BRIEF. Search the records for the word "From" and report each line that has it.

§

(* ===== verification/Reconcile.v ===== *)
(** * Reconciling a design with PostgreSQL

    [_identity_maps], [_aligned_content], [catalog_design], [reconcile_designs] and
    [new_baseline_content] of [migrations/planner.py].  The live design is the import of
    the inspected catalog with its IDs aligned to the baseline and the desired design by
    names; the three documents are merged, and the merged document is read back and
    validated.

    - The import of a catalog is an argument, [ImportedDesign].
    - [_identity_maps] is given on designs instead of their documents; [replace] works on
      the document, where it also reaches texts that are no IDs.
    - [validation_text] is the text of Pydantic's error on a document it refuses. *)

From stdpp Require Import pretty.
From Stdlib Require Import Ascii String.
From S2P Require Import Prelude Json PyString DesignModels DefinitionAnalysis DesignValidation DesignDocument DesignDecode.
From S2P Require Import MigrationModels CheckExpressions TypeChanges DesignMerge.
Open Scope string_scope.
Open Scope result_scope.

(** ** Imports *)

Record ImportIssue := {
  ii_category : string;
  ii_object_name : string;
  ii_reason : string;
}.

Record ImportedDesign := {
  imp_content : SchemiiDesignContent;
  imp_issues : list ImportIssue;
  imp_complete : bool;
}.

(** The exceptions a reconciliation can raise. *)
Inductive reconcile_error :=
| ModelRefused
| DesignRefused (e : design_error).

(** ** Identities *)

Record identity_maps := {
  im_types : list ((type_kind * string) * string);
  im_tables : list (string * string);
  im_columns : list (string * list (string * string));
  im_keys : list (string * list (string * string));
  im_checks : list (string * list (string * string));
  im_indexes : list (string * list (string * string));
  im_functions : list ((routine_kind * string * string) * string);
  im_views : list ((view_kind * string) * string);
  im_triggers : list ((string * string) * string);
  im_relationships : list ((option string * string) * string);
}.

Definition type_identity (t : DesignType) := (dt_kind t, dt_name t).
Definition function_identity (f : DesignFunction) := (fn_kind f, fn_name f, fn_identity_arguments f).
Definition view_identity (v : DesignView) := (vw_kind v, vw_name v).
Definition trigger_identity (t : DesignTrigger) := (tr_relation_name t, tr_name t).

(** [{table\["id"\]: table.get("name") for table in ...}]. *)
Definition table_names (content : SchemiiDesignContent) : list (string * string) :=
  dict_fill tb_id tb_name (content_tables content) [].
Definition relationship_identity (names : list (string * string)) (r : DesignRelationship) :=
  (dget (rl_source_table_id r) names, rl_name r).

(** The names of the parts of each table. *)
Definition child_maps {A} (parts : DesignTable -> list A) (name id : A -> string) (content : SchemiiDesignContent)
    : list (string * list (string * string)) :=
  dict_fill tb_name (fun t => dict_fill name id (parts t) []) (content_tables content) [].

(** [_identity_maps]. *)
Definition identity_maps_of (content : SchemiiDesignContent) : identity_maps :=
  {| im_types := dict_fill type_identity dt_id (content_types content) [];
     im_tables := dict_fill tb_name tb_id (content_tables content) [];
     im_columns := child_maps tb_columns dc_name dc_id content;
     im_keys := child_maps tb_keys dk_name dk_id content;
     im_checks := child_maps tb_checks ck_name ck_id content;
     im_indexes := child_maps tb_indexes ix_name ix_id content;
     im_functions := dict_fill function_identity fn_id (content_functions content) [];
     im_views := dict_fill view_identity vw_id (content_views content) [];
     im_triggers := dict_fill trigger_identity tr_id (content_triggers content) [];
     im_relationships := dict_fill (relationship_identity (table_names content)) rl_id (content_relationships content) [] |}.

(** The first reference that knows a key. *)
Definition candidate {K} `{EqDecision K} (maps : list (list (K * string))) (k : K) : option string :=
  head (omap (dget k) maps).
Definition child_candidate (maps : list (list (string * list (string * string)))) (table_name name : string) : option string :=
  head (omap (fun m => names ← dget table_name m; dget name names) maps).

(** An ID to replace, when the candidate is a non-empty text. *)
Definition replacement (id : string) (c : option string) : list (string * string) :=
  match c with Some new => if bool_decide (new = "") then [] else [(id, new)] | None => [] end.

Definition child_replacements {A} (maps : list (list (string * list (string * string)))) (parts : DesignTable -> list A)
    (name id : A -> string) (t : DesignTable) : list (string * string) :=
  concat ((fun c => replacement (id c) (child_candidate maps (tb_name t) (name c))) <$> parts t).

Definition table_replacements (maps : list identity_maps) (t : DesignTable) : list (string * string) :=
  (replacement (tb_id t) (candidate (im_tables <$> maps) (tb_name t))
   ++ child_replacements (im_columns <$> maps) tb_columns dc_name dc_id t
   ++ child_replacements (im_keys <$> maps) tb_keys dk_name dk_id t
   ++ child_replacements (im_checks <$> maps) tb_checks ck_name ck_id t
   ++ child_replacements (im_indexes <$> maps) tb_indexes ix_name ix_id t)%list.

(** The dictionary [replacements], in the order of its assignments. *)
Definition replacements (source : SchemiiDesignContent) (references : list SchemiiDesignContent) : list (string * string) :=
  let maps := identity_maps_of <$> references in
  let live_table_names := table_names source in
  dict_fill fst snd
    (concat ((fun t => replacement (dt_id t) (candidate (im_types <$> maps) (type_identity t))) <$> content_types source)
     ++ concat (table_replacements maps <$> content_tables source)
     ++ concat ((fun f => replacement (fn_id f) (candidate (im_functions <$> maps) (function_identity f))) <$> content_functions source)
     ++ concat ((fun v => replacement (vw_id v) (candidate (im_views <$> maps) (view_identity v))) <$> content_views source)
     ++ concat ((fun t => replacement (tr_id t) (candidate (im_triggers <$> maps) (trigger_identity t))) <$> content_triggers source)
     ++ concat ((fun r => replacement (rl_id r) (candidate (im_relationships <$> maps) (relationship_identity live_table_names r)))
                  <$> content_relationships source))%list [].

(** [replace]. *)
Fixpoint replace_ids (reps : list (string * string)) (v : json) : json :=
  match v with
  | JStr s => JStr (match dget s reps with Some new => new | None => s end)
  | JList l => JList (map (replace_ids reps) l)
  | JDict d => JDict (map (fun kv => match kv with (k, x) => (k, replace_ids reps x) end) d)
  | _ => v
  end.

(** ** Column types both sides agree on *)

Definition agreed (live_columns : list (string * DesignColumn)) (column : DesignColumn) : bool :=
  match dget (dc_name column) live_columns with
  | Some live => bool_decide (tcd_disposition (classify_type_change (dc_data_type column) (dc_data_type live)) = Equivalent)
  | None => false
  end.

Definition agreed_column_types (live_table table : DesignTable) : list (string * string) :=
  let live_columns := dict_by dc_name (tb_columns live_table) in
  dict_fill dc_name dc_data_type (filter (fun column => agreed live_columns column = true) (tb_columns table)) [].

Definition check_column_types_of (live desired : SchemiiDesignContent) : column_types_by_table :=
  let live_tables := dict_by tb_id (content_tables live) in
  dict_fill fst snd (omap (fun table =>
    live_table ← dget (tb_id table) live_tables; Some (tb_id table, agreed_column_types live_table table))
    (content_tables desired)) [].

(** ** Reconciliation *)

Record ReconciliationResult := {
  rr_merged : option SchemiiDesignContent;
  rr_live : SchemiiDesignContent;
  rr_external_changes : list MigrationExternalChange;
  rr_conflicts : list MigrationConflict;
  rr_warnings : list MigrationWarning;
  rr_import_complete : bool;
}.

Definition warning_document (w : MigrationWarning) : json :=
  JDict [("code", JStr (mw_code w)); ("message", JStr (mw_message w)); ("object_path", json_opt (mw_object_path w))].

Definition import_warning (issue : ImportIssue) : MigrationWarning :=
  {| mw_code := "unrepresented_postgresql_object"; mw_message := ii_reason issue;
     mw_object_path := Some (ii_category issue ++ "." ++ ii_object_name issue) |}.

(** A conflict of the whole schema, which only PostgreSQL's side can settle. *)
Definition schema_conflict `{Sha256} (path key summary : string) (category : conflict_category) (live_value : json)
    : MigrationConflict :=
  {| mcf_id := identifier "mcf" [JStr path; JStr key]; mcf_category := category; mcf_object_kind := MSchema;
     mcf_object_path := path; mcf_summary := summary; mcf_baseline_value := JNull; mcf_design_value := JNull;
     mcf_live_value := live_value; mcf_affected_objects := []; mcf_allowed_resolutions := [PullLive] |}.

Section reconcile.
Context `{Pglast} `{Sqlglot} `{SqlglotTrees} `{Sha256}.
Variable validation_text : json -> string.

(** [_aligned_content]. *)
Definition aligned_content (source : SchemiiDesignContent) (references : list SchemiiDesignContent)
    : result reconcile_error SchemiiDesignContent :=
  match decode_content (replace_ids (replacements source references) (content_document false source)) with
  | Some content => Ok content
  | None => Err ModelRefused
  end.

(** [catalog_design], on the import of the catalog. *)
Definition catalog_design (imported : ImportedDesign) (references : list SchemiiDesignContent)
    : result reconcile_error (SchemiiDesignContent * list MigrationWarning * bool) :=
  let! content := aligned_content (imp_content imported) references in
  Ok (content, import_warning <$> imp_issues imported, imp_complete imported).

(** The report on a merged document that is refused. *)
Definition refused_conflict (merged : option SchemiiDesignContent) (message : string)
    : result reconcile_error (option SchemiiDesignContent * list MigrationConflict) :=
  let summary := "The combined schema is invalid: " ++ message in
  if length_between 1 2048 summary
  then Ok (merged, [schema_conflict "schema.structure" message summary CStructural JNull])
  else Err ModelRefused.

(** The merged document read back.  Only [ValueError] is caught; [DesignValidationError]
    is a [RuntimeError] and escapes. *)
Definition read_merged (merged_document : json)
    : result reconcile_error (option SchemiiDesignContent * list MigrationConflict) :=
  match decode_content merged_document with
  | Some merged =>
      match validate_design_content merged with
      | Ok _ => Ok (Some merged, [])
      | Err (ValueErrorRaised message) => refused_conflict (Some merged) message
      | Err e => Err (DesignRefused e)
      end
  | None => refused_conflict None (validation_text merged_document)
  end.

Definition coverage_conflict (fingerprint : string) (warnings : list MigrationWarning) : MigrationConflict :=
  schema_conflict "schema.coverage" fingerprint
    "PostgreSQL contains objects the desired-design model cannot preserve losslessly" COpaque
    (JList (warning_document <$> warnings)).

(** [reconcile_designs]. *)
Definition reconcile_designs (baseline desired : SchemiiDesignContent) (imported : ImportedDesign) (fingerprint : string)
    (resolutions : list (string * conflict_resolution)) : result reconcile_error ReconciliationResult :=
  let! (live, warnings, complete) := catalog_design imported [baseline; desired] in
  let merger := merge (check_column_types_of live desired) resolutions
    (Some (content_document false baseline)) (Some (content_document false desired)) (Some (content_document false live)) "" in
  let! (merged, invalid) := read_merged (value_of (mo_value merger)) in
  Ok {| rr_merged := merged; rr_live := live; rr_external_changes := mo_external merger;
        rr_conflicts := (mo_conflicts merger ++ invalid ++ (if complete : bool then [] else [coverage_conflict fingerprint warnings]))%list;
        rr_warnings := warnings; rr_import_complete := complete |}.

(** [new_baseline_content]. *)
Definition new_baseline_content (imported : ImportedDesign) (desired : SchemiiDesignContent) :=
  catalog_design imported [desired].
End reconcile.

§

RESULT OF THE TASK.
From stdpp Require Import pretty.
From Stdlib Require Import Ascii String.
From S2P Require Import Prelude Json PyString DesignModels DefinitionAnalysis DesignValidation DesignDocument DesignDecode.
From S2P Require Import MigrationModels CheckExpressions TypeChanges DesignMerge.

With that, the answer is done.